Перед нами стоял сильный и хорошо вооруженный противник, уже имеющий опыт ведения современной войны. С чем его встречала наша пехота? Батальон, в котором я служил, был полностью укомплектован по штатам военного времени разношерстным народом и по тогдашним советским меркам неплохо вооружен. В моем отделении, как и в других, у каждого из десяти бойцов имелись трехлинейная винтовка со штыком и ручные гранаты, у одного - ручной пулемет Дегтярева. Но по оснащенности автоматическим оружием мы не шли ни в какое сравнение с пехотой вермахта. Большинство солдат в ней было вооружено пистолет-пулеметом (автоматом). В нашей роте автоматом ППД владел только заместитель командира роты. Имевшиеся у некоторых самозарядные (полуавтоматические) винтовки Токарева - СВТ - оказались малопригодными для окопных условий: при попадании малейшей песчинки затвор не досылал патрон. Такие винтовки при первой же возможности меняли на обычные трехлинейки. Всеобщее недоумение вызывали полученные нами станковые пулеметы, хранившиеся на складе, наверное, еще со времен русско-японской войны. Они были какой-то необычной конструкции, на треногах, которые после первой же очереди расползались по мерзлой земле, не позволяя вести прицельный огонь. Наши штатные пулеметы "Максим", конструкция которых не менялась со времен гражданской войны, были намного тяжелее и сложнее в обращении, чем немецкие пулеметы МГ. Для борьбы с танками у нас имелись только противотанковые гранаты, которые из-за большого веса трудно было бросить дальше 15-20 метров, да приданное роте со специально обученным расчетом тогдашняя новинка - противотанковое ружье (ПТР).

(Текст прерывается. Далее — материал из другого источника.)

Lemma InvMixColumns_sxor s k : InvMixColumns (sxor s k) = sxor (InvMixColumns s) (InvMixColumns k).
Proof. destruct s, k. unfold InvMixColumns, sxor, smap. cbn [col0 col1 col2 col3]. by rewrite !InvMixColumn_wxor. Qed.

(** One round of the equivalent inverse cipher undoes one of the cipher. *)
Lemma inv_round_round s k : sbytes s → sbytes k →
  inv_round (ShiftRows (SubBytes (round s k))) (InvMixColumns k) = ShiftRows (SubBytes s).
Proof.
  intros Hs Hk. unfold inv_round. rewrite InvSubBytes_ShiftRows, InvShiftRows_ShiftRows.
  rewrite InvSubBytes_SubBytes by (by apply round_bytes).
  unfold round at 1. rewrite InvMixColumns_sxor, sxor_cancel.
  by apply InvMixColumns_MixColumns, ShiftRows_bytes, SubBytes_bytes.
Qed.

Lemma rounds_bytes ks : Forall sbytes ks → ∀ s, sbytes s → sbytes (foldl round s ks).
Proof. induction 1; intros s Hs; cbn [foldl]; [done|]. auto using round_bytes. Qed.

Lemma inv_rounds ks : Forall sbytes ks → ∀ s, sbytes s →
  foldl inv_round (ShiftRows (SubBytes (foldl round s ks))) (InvMixColumns <$> reverse ks) = ShiftRows (SubBytes s).
Proof.
  induction ks as [|k ks IH] using rev_ind; intros Hk s Hs; [done|].
  apply Forall_app in Hk as [Hks Hk]. apply Forall_inv in Hk.
  rewrite reverse_snoc, fmap_cons, foldl_app. cbn [foldl].
  rewrite inv_round_round; [by apply IH|by apply rounds_bytes|done].
Qed.

(** The equivalent inverse cipher, on reversed and transformed round keys, inverts the cipher. *)
Lemma EqInvCipher_Cipher k0 ks kn s : sbytes k0 → Forall sbytes ks → sbytes kn → sbytes s →
  EqInvCipher kn (InvMixColumns <$> reverse ks) k0 (Cipher k0 ks kn s) = s.
Proof.
  intros Hk0 Hks Hkn Hs. unfold EqInvCipher, Cipher. unfold last_round at 1. rewrite sxor_cancel.
  rewrite inv_rounds by (done || by apply sxor_bytes). unfold inv_last_round.
  rewrite InvSubBytes_ShiftRows, InvShiftRows_ShiftRows, InvSubBytes_SubBytes by (by apply sxor_bytes).
  apply sxor_cancel.
Qed.

(** ** The other direction *)

Lemma SubBytes_InvSubBytes s : sbytes s → SubBytes (InvSubBytes s) = s.
Proof.
  destruct s as [[] [] [] []]. intros ((?&?&?&?) & (?&?&?&?) & (?&?&?&?) & (?&?&?&?)).
  unfold InvSubBytes, SubBytes, smap, wmap. cbn [col0 col1 col2 col3]. by rewrite !sbox_inv_sbox.
Qed.

Lemma ShiftRows_InvShiftRows s : ShiftRows (InvShiftRows s) = s.
Proof. by destruct s as [[] [] [] []]. Qed.

Lemma SubBytes_InvShiftRows s : SubBytes (InvShiftRows s) = InvShiftRows (SubBytes s).
Proof. by destruct s as [[] [] [] []]. Qed.

Lemma MixColumns_InvMixColumns s : sbytes s → MixColumns (InvMixColumns s) = s.
Proof.
  destruct s. intros (?&?&?&?). unfold InvMixColumns, MixColumns, smap. cbn [col0 col1 col2 col3] in *.
  by rewrite !MixColumn_InvMixColumn.
Qed.

(** What the inverse cipher makes of a state before it adds a round key. *)
Definition unsub (s : state) : state := InvShiftRows (InvSubBytes s).

Lemma unsub_bytes s : sbytes s → sbytes (unsub s).
Proof.
  intros Hs. assert (sbytes (InvSubBytes s)) as H.
  { revert Hs. apply smap_bytes. intros w. apply wmap_bytes, inv_sbox_byte. }
  unfold unsub. destruct (InvSubBytes s) as [[] [] [] []]. destruct H as (H1 & H2 & H3 & H4). cbn in *.
  unfold sbytes; cbn; tauto.
Qed.

Lemma sub_unsub s : sbytes s → ShiftRows (SubBytes (unsub s)) = s.
Proof. intros. unfold unsub. by rewrite SubBytes_InvShiftRows, ShiftRows_InvShiftRows, SubBytes_InvSubBytes. Qed.

Lemma inv_round_bytes s k : sbytes s → sbytes k → sbytes (inv_round s (InvMixColumns k)).
Proof.
  intros. unfold inv_round. fold (unsub s). rewrite <- InvMixColumns_sxor.
  apply smap_bytes; [intros w; apply mix_bytes|]. apply sxor_bytes; [by apply unsub_bytes|done].
Qed.

Lemma round_inv_round s k : sbytes s → sbytes k → round (unsub (inv_round s (InvMixColumns k))) k = unsub s.
Proof.
  intros Hs Hk. unfold round. rewrite sub_unsub by (by apply inv_round_bytes).
  unfold inv_round. fold (unsub s). rewrite <- InvMixColumns_sxor, MixColumns_InvMixColumns.
  - apply sxor_cancel.
  - apply sxor_bytes; [by apply unsub_bytes|done].
Qed.

Lemma rounds_inv_rounds ks : Forall sbytes ks → ∀ s, sbytes s →
  sbytes (foldl inv_round s (InvMixColumns <$> reverse ks)) ∧
  foldl round (unsub (foldl inv_round s (InvMixColumns <$> reverse ks))) ks = unsub s.
Proof.
  induction 1 as [|k ks Hk _ IH]; intros s Hs; [done|].
  rewrite reverse_cons, fmap_app, foldl_app. cbn [fmap list_fmap foldl].
  destruct (IH s Hs) as [Hb E]. split; [by apply inv_round_bytes|]. by rewrite round_inv_round.
Qed.

Lemma Cipher_EqInvCipher k0 ks kn s : sbytes k0 → Forall sbytes ks → sbytes kn → sbytes s →
  Cipher k0 ks kn (EqInvCipher kn (InvMixColumns <$> reverse ks) k0 s) = s.
Proof.
  intros Hk0 Hks Hkn Hs. unfold Cipher, EqInvCipher. unfold inv_last_round. rewrite sxor_cancel.
  destruct (rounds_inv_rounds ks Hks (sxor s kn)) as [Hb E]; [by apply sxor_bytes|].
  fold (unsub (foldl inv_round (sxor s kn) (InvMixColumns <$> reverse ks))). rewrite E.
  unfold last_round. rewrite sub_unsub by (by apply sxor_bytes). apply sxor_cancel.
Qed.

Одеты мы были сравнительно неплохо для несильных ноябрьских морозов: телогрейка, ватные брюки, шинель, шапка-ушанка, теплые перчатки. Кожаная обувь, правда, промокала, что серьезно затрудняло окопную жизнь. Немецкие солдаты были фактически в летнем обмундировании.

Вспоминая потом бои на Волоколамском шоссе, я удивлялся легкомысленности или, вернее, военной неграмотности не только рядовых, но в особенности командиров. Выйдя на исходную позицию и вступив в огневой контакт с противником, который долго не реагировал на наши пулеметные очереди, рота ничего не сделала для собственной защиты. Не были отрыты даже простые щели, не говоря уже о полнопрофильных окопах. Расплата наступила при первом же минометном налете, который спровоцировал командир нашего взвода. Мальчишка-лейтенант, только что из училища, загорелся желанием испытать ПТР. Он приказал оружейному расчету открыть огонь по немецкому танку, одиноко стоявшему на левом краю деревни в трехстах метрах от нас. Стрелявшие, видимо, плохо знали тактико-технические свойства своего оружия - на таком расстоянии пуля ПТР не могла пробить броню танка. Тем не менее после нескольких наших выстрелов противник забеспокоился. Его минометчики быстро засекли цель и третьей миной накрыли. Погибли сам лейтенант и два бойца расчета ПТР, тяжело ранен помкомвзвода старший сержант - казах. В результате уже через два часа после выхода на исходную позицию мне фактически пришлось исполнять обязанности командира взвода.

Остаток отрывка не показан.